## The data
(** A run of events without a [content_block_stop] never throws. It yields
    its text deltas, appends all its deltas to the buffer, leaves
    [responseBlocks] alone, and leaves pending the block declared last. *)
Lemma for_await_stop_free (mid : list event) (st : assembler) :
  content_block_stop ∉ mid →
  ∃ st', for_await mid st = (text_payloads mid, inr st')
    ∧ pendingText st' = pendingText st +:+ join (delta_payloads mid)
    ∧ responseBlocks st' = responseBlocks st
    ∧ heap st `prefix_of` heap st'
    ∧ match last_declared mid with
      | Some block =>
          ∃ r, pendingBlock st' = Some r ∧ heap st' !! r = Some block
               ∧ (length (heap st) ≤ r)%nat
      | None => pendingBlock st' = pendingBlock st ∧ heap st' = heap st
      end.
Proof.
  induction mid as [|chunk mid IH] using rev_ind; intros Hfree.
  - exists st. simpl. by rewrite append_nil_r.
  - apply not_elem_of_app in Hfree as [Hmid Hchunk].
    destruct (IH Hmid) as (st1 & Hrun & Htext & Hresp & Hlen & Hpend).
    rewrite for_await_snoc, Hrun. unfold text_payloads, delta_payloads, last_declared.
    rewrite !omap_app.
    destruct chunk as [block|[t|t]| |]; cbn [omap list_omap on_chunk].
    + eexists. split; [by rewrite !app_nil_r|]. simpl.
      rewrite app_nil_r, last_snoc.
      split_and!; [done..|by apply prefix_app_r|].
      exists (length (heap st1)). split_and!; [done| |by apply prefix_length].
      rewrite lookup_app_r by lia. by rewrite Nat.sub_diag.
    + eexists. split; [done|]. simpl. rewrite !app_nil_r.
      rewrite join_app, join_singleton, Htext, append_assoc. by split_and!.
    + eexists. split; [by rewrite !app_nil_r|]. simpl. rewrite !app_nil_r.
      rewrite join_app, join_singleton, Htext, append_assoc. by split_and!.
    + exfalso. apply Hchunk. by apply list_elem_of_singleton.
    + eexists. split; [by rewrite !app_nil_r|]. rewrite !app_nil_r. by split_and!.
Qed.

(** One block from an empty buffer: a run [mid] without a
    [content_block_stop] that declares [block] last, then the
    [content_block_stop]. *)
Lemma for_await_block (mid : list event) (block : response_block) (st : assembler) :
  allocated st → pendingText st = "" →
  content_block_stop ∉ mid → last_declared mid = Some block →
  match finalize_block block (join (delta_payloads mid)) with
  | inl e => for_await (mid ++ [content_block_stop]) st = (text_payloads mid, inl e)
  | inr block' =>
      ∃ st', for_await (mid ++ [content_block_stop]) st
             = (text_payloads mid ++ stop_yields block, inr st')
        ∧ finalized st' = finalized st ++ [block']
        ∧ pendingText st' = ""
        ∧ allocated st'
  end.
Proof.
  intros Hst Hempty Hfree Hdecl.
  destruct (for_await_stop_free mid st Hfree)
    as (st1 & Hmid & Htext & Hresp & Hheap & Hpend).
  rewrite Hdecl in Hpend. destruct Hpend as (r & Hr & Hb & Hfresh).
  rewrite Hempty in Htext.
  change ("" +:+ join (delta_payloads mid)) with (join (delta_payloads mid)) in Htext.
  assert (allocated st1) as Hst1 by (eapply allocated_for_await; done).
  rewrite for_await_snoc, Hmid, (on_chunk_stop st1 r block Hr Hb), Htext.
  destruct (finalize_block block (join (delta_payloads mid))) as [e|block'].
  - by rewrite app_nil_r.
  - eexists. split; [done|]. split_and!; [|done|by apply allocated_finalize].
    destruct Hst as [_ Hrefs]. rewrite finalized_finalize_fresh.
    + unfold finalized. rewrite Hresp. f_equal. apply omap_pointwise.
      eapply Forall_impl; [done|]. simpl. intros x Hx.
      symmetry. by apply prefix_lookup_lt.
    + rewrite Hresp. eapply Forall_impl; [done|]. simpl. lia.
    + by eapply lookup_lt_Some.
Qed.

==

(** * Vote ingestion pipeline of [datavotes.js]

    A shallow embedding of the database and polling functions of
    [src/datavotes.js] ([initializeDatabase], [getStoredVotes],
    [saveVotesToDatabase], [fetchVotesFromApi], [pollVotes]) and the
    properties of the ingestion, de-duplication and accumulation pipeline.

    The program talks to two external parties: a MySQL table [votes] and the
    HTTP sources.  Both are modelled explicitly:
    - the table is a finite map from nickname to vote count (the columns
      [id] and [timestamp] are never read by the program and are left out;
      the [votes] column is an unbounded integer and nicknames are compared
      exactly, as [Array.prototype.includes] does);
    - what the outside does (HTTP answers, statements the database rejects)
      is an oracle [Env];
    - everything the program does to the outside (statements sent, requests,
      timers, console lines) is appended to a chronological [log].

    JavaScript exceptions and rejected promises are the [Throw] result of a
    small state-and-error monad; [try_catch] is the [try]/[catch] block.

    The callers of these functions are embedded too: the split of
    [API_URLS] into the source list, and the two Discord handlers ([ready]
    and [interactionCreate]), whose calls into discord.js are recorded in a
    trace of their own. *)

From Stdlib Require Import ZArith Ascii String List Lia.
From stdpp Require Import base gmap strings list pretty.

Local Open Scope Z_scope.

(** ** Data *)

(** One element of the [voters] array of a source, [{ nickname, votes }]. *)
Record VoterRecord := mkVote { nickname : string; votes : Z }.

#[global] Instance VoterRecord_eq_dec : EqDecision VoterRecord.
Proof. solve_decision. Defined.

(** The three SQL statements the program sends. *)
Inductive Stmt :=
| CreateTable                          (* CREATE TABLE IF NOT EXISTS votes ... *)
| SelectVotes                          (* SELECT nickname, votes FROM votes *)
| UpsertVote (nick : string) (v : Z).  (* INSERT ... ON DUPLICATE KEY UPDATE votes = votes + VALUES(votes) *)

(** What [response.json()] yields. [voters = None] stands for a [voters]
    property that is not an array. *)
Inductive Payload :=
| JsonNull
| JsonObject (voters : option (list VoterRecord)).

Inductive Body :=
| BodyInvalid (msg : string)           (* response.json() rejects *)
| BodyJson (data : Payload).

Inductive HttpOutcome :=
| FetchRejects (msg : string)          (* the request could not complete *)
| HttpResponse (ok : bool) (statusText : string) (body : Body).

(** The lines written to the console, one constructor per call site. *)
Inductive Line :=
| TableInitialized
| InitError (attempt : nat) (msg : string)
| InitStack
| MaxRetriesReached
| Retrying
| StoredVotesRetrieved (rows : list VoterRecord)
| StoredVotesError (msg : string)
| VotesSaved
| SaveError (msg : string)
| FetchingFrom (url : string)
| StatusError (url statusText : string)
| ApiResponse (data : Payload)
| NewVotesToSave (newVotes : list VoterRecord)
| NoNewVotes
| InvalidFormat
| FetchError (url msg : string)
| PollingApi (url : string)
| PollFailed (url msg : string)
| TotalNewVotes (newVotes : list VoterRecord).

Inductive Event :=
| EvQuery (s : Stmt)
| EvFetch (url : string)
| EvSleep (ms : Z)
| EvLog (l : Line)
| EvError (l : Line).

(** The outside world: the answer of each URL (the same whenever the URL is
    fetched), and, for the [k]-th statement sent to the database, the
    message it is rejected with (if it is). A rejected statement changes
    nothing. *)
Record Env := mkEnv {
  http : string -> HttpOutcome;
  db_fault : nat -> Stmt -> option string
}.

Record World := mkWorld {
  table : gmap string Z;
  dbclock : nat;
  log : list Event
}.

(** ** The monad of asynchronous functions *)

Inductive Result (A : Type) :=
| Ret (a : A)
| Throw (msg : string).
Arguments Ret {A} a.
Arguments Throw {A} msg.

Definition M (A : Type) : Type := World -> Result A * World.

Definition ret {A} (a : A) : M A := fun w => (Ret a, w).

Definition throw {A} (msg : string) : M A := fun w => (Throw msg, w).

## How to complete this task
Going through the material above, tally each line holding the word "Inductive", then give the total and nothing else.

## Answer space
7